Pipeline operator
TC PipeLines L.P.
(
TCP
) announced weaker-than-expected third-quarter 2012 results,
owing to lower transportation rates in Great Lakes along with
less interest rates derived from the use of floating debt.
The Calgary, Alberta-based master limited partnership (MLP) -
with stakes in over 5,550 miles of federally regulated U.S.
interstate natural gas pipelines that cater to domestic and
Eastern Canadian markets - reported earnings per unit (EPU) of 64
cents, missing the Zacks Consensus Estimate by a penny.
Comparing year over year, earnings dipped 14.7% from the year-ago
profit of 75 cents.
Distribution & Cash Flows
TC PipeLines announced its third-quarter 2012 cash distribution
of 78 cents per unit ($3.12 per unit annualized), representing a
1.3% increase over the year-earlier quarter. The distribution
will be paid on November 14 to unit holders of record as of
November 5, 2012.
Total partnership cash flows during the quarter were up 11.6%
from the year-earlier level at $48.0 million, mainly on the
receipt of cash distributions from TC PipeLines' interests in the
Gas Transmission Northwest LLC (GTN) and Bison Pipeline LLC -
that were purchased from the parent
TransCanada Corp.
(
TRP
) in May last year. These were somewhat negated by the decrease
in cash distributions from Great Lakes.
TC PipeLines paid distributions of $43.0 million during the
quarter, up 2.4% from the year-earlier level, driven by an
increase in the number of common units outstanding.

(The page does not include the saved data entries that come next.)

Definition fopp (x : float64) : float64 :=
  match x with
  | Fin a => Fin (- a)%Qc
  | PInf => NInf
  | NInf => PInf
  | NaN => NaN
  end.

Definition fsub (x y : float64) : float64 := fadd x (fopp y).

(** The infinity that has the sign of [a], [nan] when [a] is zero. *)
Definition inf_of_sign (a : Qc) : float64 :=
  match (a ?= 0)%Qc with
  | Eq => NaN
  | Gt => PInf
  | Lt => NInf
  end.

Definition fmul (x y : float64) : float64 :=
  match x, y with
  | NaN, _ | _, NaN => NaN
  | Fin a, Fin b => Fin (a * b)%Qc
  | Fin a, PInf | PInf, Fin a => inf_of_sign a
  | Fin a, NInf | NInf, Fin a => fopp (inf_of_sign a)
  | PInf, PInf | NInf, NInf => PInf
  | PInf, NInf | NInf, PInf => NInf
  end.

Definition fdiv (x y : float64) : float64 :=
  match x, y with
  | NaN, _ | _, NaN => NaN
  | Fin a, Fin b =>
      match (b ?= 0)%Qc with
      | Eq => inf_of_sign a
      | _ => Fin (a / b)%Qc
      end
  | Fin _, (PInf | NInf) => f0
  | PInf, Fin b => match (b ?= 0)%Qc with Lt => NInf | _ => PInf end
  | NInf, Fin b => match (b ?= 0)%Qc with Lt => PInf | _ => NInf end
  | (PInf | NInf), (PInf | NInf) => NaN
  end.

Infix "+" := fadd : float_scope.
Infix "-" := fsub : float_scope.
Infix "*" := fmul : float_scope.
Infix "/" := fdiv : float_scope.

Definition is_finite (x : float64) : bool :=
  match x with Fin _ => true | _ => false end.

Definition float_eqb (x y : float64) : bool :=
  match x, y with
  | Fin a, Fin b => Qc_eq_bool a b
  | PInf, PInf | NInf, NInf | NaN, NaN => true
  | _, _ => false
  end.

(** The rational [n], and the float a Python integer converts to. *)
Definition Qc_of_nat (n : nat) : Qc := Q2Qc (inject_Z (Z.of_nat n)).

Definition of_nat (n : nat) : float64 := Fin (Qc_of_nat n).

(** ** Arrays

    A one-dimensional array is a list, a two-dimensional one the list of its
    rows.  The module [sp] holds the array functions the source reaches as
    [sp.transpose], [sp.shape], [sp.eye] and [sp.sum], and the arithmetic
    of arrays the source writes with [-], [*] and [/]. *)

Definition vector : Type := list float64.
Definition matrix : Type := list (list float64).

(** [A[r][c]], zero out of range (no access of the source is out of range). *)
Definition entry (M : matrix) (r c : nat) : float64 :=
  nth c (nth r M []) f0.

(** The [n] by [m] array whose entry at [(r, c)] is [f r c]. *)
Definition tabulate (n m : nat) (f : nat -> nat -> float64) : matrix :=
  map (fun r => map (fun c => f r c) (seq 0 m)) (seq 0 n).

(** An [n] by [n] array. *)
Definition square (n : nat) (M : matrix) : Prop :=
  length M = n /\ Forall (fun r => length r = n) M.

Module sp.

Definition nrows (M : matrix) : nat := length M.

Definition ncols (M : matrix) : nat :=
  match M with
  | [] => 0
  | r :: _ => length r
  end.

(** [sp.shape(A)] *)
Definition shape (M : matrix) : nat * nat := (nrows M, ncols M).

(** [sp.transpose(A)] *)
Definition transpose (M : matrix) : matrix :=
  tabulate (ncols M) (nrows M) (fun r c => entry M c r).

(** [sp.eye(n, m)] *)
Definition eye (n m : nat) : matrix :=
  tabulate n m (fun r c => if Nat.eqb r c then f1 else f0).

(** [A - B], elementwise, for arrays of one shape. *)
Definition sub (A B : matrix) : matrix := zip_with (zip_with fsub) A B.

(** [k * A], a scalar times an array. *)
Definition scal (k : float64) (A : matrix) : matrix := map (map (fmul k)) A.

(** [A / s], a two-dimensional array divided by a scalar. *)
Definition div (A : matrix) (s : float64) : matrix :=
  map (map (fun x => fdiv x s)) A.

(** [f / s], a one-dimensional array divided by a scalar. *)
Definition vdiv (v : vector) (s : float64) : vector :=
  map (fun x => fdiv x s) v.

(** [sp.sum(v)] of a one-dimensional array. *)
Definition sum (v : vector) : float64 := foldl fadd f0 v.

(** [sp.sum(A, axis=0)]: the rows are added up, which gives the column
    sums. *)
Definition sum_axis0 (M : matrix) : vector :=
  foldl (zip_with fadd) (repeat f0 (ncols M)) M.

(** [sp.sum(A, axis=1)]: each row is summed. *)
Definition sum_axis1 (M : matrix) : vector := map sum M.

End sp.

(** ** Python values and graphs *)

(** The objects that occur as graph nodes and as dictionary keys. *)
Inductive pyobj : Type :=
| PyInt (z : Z)
| PyStr (s : string).

#[global] Instance pyobj_eq_dec : EqDecision pyobj.
Proof. solve_decision. Defined.

#[global] Instance pyobj_countable : Countable pyobj.
Proof.
  refine (inj_countable'
            (fun o => match o with PyInt z => inl z | PyStr s => inr s end)
            (fun x => match x with inl z => PyInt z | inr s => PyStr s end) _).
  intros [z | s]; reflexivity.
Defined.

Module nx.

(** The runtime type of a graph object: one of the four graph classes of
    the package or a class derived from one of them. *)
Inductive class : Type :=
| Graph
| DiGraph
| MultiGraph
| MultiDiGraph
| Subclass (name : string) (base : class).

#[global] Instance class_eq_dec : EqDecision class.
Proof. solve_decision. Defined.

(** A graph object: its class, its nodes in iteration order, and its
    edges with their weights (1 for an edge without a weight).  The edges
    of an undirected graph are unordered pairs, kept once. *)
Record graph : Type := mk_graph {
  type : class;
  nodes : list pyobj;
  edges : list (pyobj * pyobj * Qc)
}.

(** Modelled from the spec: the graph classes are not among the source
    files; [is_directed] answers "is this graph directed?", by the class
    the object's class derives from. *)
Fixpoint class_is_directed (c : class) : bool :=
  match c with
  | Graph | MultiGraph => false
  | DiGraph | MultiDiGraph => true
  | Subclass _ base => class_is_directed base
  end.

(** Modelled from the spec: the graph classes are not among the source
    files; a class permits parallel edges when it is, or derives from,
    one of the two multigraph classes. *)
Fixpoint class_is_multigraph (c : class) : bool :=
  match c with
  | Graph | DiGraph => false
  | MultiGraph | MultiDiGraph => true
  | Subclass _ base => class_is_multigraph base
  end.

Pipeline Systems Performance
Great Lakes:
The partnership's equity income from the Great Lakes plunged 57%
year over year to $6 million in the quarter, reflecting less
transmission revenues stemming from a drop in short-term rates.
Northern Border Pipeline:
Equity income from Northern Border Pipeline was $18.0 million,
down 5.3% year over year.
GTN and Bison:
TC PipeLines' equity income from the GTN and Bison pipeline
systems came in at $5.0 million and $2.0 million, respectively,
remaining flat with respect to the prior-year quarter.
Liquidity
As of September 30, 2012, TC PipeLines had $313.0 million
outstanding on the $500.0 million revolver portion of its senior
credit facility. The partnership had long-term debt (including
current portion) of $692 million, representing
debt-to-capitalization ratio of 34.5%.
During the quarter, TC PipeLines incurred maintenance capital
expenditure of $4.0 million and expended $1.0 million on growth
projects.
Rating & Recommendation
We are maintaining our long-term Neutral recommendation on TC
PipeLines units, as we see limited near-term price upside.
Over the last few years, the partnership has consolidated its
business, achieved through a combination of organic efforts and
accretive acquisitions. We believe that with investments in
low-risk energy infrastructure assets, TC PipeLines will be able
to provide stable cash distributions, going forward.
However, we remain concerned as TC PipeLines' value will likely
remain clouded, as the partnership struggles with weak natural
gas fundamentals. Additionally, we remain wary of cost overruns
on expansion projects (which lead to lower returns).